**Records for this task**
——————
Lemma init_spec (h0 : heap) (A : words) (lab : list Z → Z) (shift : Z) (fuel : nat) :
  rep cs back old h0 A lab → no_caps A → (∀ u, u ≠ [] → -1 ≤ lab u) → ∀ w a h,
  A !! w = Some a → (∀ u, is_Some (A !! u) → w `prefix_of` u → (length u < length w + fuel)%nat) →
  (∀ u b, A !! u = Some b → w `prefix_of` u → h !! b = h0 !! b) →
  ∃ h', init_GSshifts fuel a shift h = Some h' ∧
    (∀ u b, A !! u = Some b → w `prefix_of` u → h' !! b = first_shift shift u <$> h0 !! b) ∧
    (∀ x, (∀ u, A !! u = Some x → ¬ w `prefix_of` u) → h' !! x = h !! x).
Proof.
  intros R Hcaps Hlab. pose proof (rep_inj _ _ _ _ _ _ R) as Hinj.
  induction fuel as [|fuel IH]; intros w a h Hw Hlen Hh.
  { specialize (Hlen w ltac:(by exists a) ltac:(done)). lia. }
  destruct (rep_node _ _ _ _ _ _ R w a Hw) as (n & Hn & Hok). cbn [init_GSshifts].
  rewrite (Hh w a Hw ltac:(done)), Hn. cbn [mbind option_bind].
  set (h1 := if label n =? -2 then h else <[a := set_GS shift n]> h).
  assert (h1 !! a = Some (first_shift shift w n)) as H1.
  { unfold h1, first_shift. rewrite (ok_label _ _ _ _ _ _ Hok). destruct (decide (w = [])); simpl.
    - by rewrite (Hh w a Hw).
    - specialize (Hlab w ltac:(done)). rewrite (proj2 (Z.eqb_neq _ _)) by lia. by rewrite lookup_insert_eq. }
  assert (∀ x, x ≠ a → h1 !! x = h !! x) as H1'.
  { intros x Hx. unfold h1. destruct (label n =? -2); [done|]. by rewrite lookup_insert_ne. }
  assert (case_sen (first_shift shift w n) = case_sen n ∧ childs (first_shift shift w n) = childs n) as [Hc Hk]
    by (unfold first_shift; by destruct (decide (w = []))).
  set (P := λ (dn : list Z) (h' : heap), h' !! a = h1 !! a ∧
    (∀ u b c, A !! u = Some b → w ++ [c] `prefix_of` u →
      h' !! b = if decide (c ∈ dn) then first_shift shift u <$> h0 !! b else h0 !! b) ∧
    (∀ x, (∀ u, A !! u = Some x → ¬ w `prefix_of` u) → h' !! x = h !! x)).
  match goal with |- ∃ h', foldl ?f _ _ = _ ∧ _ => destruct (foldl_ind f P (seqZ 0 256) h1) as (h' & -> & Ha & Hsub & Hout) end.
  - split_and!; [done| |].
    + intros u b c Hu Hp. rewrite decide_False by apply not_elem_of_nil. destruct (below_trans _ _ _ Hp) as [Hp' Hne].
      rewrite H1' by (intros ->; by apply Hne, (Hinj u w a)). by apply (Hh u b Hu).
    + intros x Hx. apply H1'. intros ->. by apply (Hx w).
  - intros dn i rest h2 Hsplit (Ha & Hsub & Hout). simpl. rewrite Ha, H1. simpl. rewrite Hc, Hk.
    assert (i ∉ dn) as Hi.
    { pose proof (NoDup_seqZ 0 256) as Hnd. rewrite Hsplit in Hnd. apply NoDup_app in Hnd as (_ & Hd & _). intros Hin.
      apply (Hd i Hin). left. }
    pose proof (visit A lab w n i Hcaps Hok (λ c H, proj1 (letters h0 A lab w c R H))) as Hv.
    destruct (A !! (w ++ [i])) as [k|] eqn:Hki.
    + destruct ((case_sen n =? 0) && is_upper i); [done|]. rewrite Hv.
      destruct (IH (w ++ [i]) k h2 Hki) as (h3 & E & Hsub2 & Hout2).
      * intros u Hu Hp. specialize (Hlen u Hu). rewrite length_app. simpl. destruct (below_trans _ _ _ Hp) as [Hp' _].
        specialize (Hlen Hp'). lia.
      * intros u b Hu Hp. rewrite (Hsub u b i Hu Hp). by rewrite decide_False.
      * exists h3. split; [done|]. split_and!.
        -- rewrite Hout2; [by rewrite Ha|]. intros u Hu [? Hne]%below_trans. by apply Hne, (Hinj u w a).
        -- intros u b c Hu Hp. destruct (decide (c = i)) as [->|Hci].
           ++ rewrite (Hsub2 u b Hu Hp), decide_True; [done|]. apply elem_of_app. right. by apply list_elem_of_singleton.
           ++ rewrite Hout2, (Hsub u b c Hu Hp).
              ** apply decide_ext. rewrite elem_of_app, list_elem_of_singleton. naive_solver.
              ** intros v Hv' Hp'. assert (v = u) as -> by (by apply (Hinj v u b)). apply Hci. by eapply below_child.
        -- intros x Hx. rewrite Hout2; [by apply Hout|]. intros u Hu [? _]%below_trans. by apply (Hx u).
    + exists h2. split; [destruct ((case_sen n =? 0) && is_upper i); [done|by rewrite Hv]|]. split_and!; [done| |done].
      intros u b c Hu Hp. rewrite (Hsub u b c Hu Hp). apply decide_ext. rewrite elem_of_app, list_elem_of_singleton.
      split; [auto|]. intros [?| ->]; [done|]. destruct Hp as [v ->].
      destruct (rep_prefix_app h0 A lab (w ++ [i]) v R) as [[? ?] _]; [by exists b|congruence].
  - exists h'. split_and!; [done| |done]. intros u b Hu Hp. destruct (below w u Hp) as [->|[c Hcp]].
    + assert (b = a) as -> by congruence. by rewrite Ha, H1, Hn.
    + rewrite (Hsub u b c Hu Hcp), decide_True; [done|]. destruct Hcp as [v ->].
      destruct (rep_prefix_app h0 A lab (w ++ [c]) v R) as [Hs _]; [by exists b|]. by apply (letters h0 A lab w c R).
Qed.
——————
Your answer must be an exact transcription of every record above.

**Answer area**
Lemma init_spec (h0 : heap) (A : words) (lab : list Z → Z) (shift : Z) (fuel : nat) :
  rep cs back old h0 A lab → no_caps A → (∀ u, u ≠ [] → -1 ≤ lab u) → ∀ w a h,
  A !! w = Some a → (∀ u, is_Some (A !! u) → w `prefix_of` u → (length u < length w + fuel)%nat) →
  (∀ u b, A !! u = Some b → w `prefix_of` u → h !! b = h0 !! b) →
  ∃ h', init_GSshifts fuel a shift h = Some h' ∧
    (∀ u b, A !! u = Some b → w `prefix_of` u → h' !! b = first_shift shift u <$> h0 !! b) ∧
    (∀ x, (∀ u, A !! u = Some x → ¬ w `prefix_of` u) → h' !! x = h !! x).
Proof.
  intros R Hcaps Hlab. pose proof (rep_inj _ _ _ _ _ _ R) as Hinj.
  induction fuel as [|fuel IH]; intros w a h Hw Hlen Hh.
  { specialize (Hlen w ltac:(by exists a) ltac:(done)). lia. }
  destruct (rep_node _ _ _ _ _ _ R w a Hw) as (n & Hn & Hok). cbn [init_GSshifts].
  rewrite (Hh w a Hw ltac:(done)), Hn. cbn [mbind option_bind].
  set (h1 := if label n =? -2 then h else <[a := set_GS shift n]> h).
  assert (h1 !! a = Some (first_shift shift w n)) as H1.
  { unfold h1, first_shift. rewrite (ok_label _ _ _ _ _ _ Hok). destruct (decide (w = [])); simpl.
    - by rewrite (Hh w a Hw).
    - specialize (Hlab w ltac:(done)). rewrite (proj2 (Z.eqb_neq _ _)) by lia. by rewrite lookup_insert_eq. }
  assert (∀ x, x ≠ a → h1 !! x = h !! x) as H1'.
  { intros x Hx. unfold h1. destruct (label n =? -2); [done|]. by rewrite lookup_insert_ne. }
  assert (case_sen (first_shift shift w n) = case_sen n ∧ childs (first_shift shift w n) = childs n) as [Hc Hk]
    by (unfold first_shift; by destruct (decide (w = []))).
  set (P := λ (dn : list Z) (h' : heap), h' !! a = h1 !! a ∧
    (∀ u b c, A !! u = Some b → w ++ [c] `prefix_of` u →
      h' !! b = if decide (c ∈ dn) then first_shift shift u <$> h0 !! b else h0 !! b) ∧
    (∀ x, (∀ u, A !! u = Some x → ¬ w `prefix_of` u) → h' !! x = h !! x)).
  match goal with |- ∃ h', foldl ?f _ _ = _ ∧ _ => destruct (foldl_ind f P (seqZ 0 256) h1) as (h' & -> & Ha & Hsub & Hout) end.
  - split_and!; [done| |].
    + intros u b c Hu Hp. rewrite decide_False by apply not_elem_of_nil. destruct (below_trans _ _ _ Hp) as [Hp' Hne].
      rewrite H1' by (intros ->; by apply Hne, (Hinj u w a)). by apply (Hh u b Hu).
    + intros x Hx. apply H1'. intros ->. by apply (Hx w).
  - intros dn i rest h2 Hsplit (Ha & Hsub & Hout). simpl. rewrite Ha, H1. simpl. rewrite Hc, Hk.
    assert (i ∉ dn) as Hi.
    { pose proof (NoDup_seqZ 0 256) as Hnd. rewrite Hsplit in Hnd. apply NoDup_app in Hnd as (_ & Hd & _). intros Hin.
      apply (Hd i Hin). left. }
    pose proof (visit A lab w n i Hcaps Hok (λ c H, proj1 (letters h0 A lab w c R H))) as Hv.
    destruct (A !! (w ++ [i])) as [k|] eqn:Hki.
    + destruct ((case_sen n =? 0) && is_upper i); [done|]. rewrite Hv.
      destruct (IH (w ++ [i]) k h2 Hki) as (h3 & E & Hsub2 & Hout2).
      * intros u Hu Hp. specialize (Hlen u Hu). rewrite length_app. simpl. destruct (below_trans _ _ _ Hp) as [Hp' _].
        specialize (Hlen Hp'). lia.
      * intros u b Hu Hp. rewrite (Hsub u b i Hu Hp). by rewrite decide_False.
      * exists h3. split; [done|]. split_and!.
        -- rewrite Hout2; [by rewrite Ha|]. intros u Hu [? Hne]%below_trans. by apply Hne, (Hinj u w a).
        -- intros u b c Hu Hp. destruct (decide (c = i)) as [->|Hci].
           ++ rewrite (Hsub2 u b Hu Hp), decide_True; [done|]. apply elem_of_app. right. by apply list_elem_of_singleton.
           ++ rewrite Hout2, (Hsub u b c Hu Hp).
              ** apply decide_ext. rewrite elem_of_app, list_elem_of_singleton. naive_solver.
              ** intros v Hv' Hp'. assert (v = u) as -> by (by apply (Hinj v u b)). apply Hci. by eapply below_child.
        -- intros x Hx. rewrite Hout2; [by apply Hout|]. intros u Hu [? _]%below_trans. by apply (Hx u).
    + exists h2. split; [destruct ((case_sen n =? 0) && is_upper i); [done|by rewrite Hv]|]. split_and!; [done| |done].
      intros u b c Hu Hp. rewrite (Hsub u b c Hu Hp). apply decide_ext. rewrite elem_of_app, list_elem_of_singleton.
      split; [auto|]. intros [?| ->]; [done|]. destruct Hp as [v ->].
      destruct (rep_prefix_app h0 A lab (w ++ [i]) v R) as [[? ?] _]; [by exists b|congruence].
  - exists h'. split_and!; [done| |done]. intros u b Hu Hp. destruct (below w u Hp) as [->|[c Hcp]].
    + assert (b = a) as -> by congruence. by rewrite Ha, H1, Hn.
    + rewrite (Hsub u b c Hu Hcp), decide_True; [done|]. destruct Hcp as [v ->].
      destruct (rep_prefix_app h0 A lab (w ++ [c]) v R) as [Hs _]; [by exists b|]. by apply (letters h0 A lab w c R).
Qed.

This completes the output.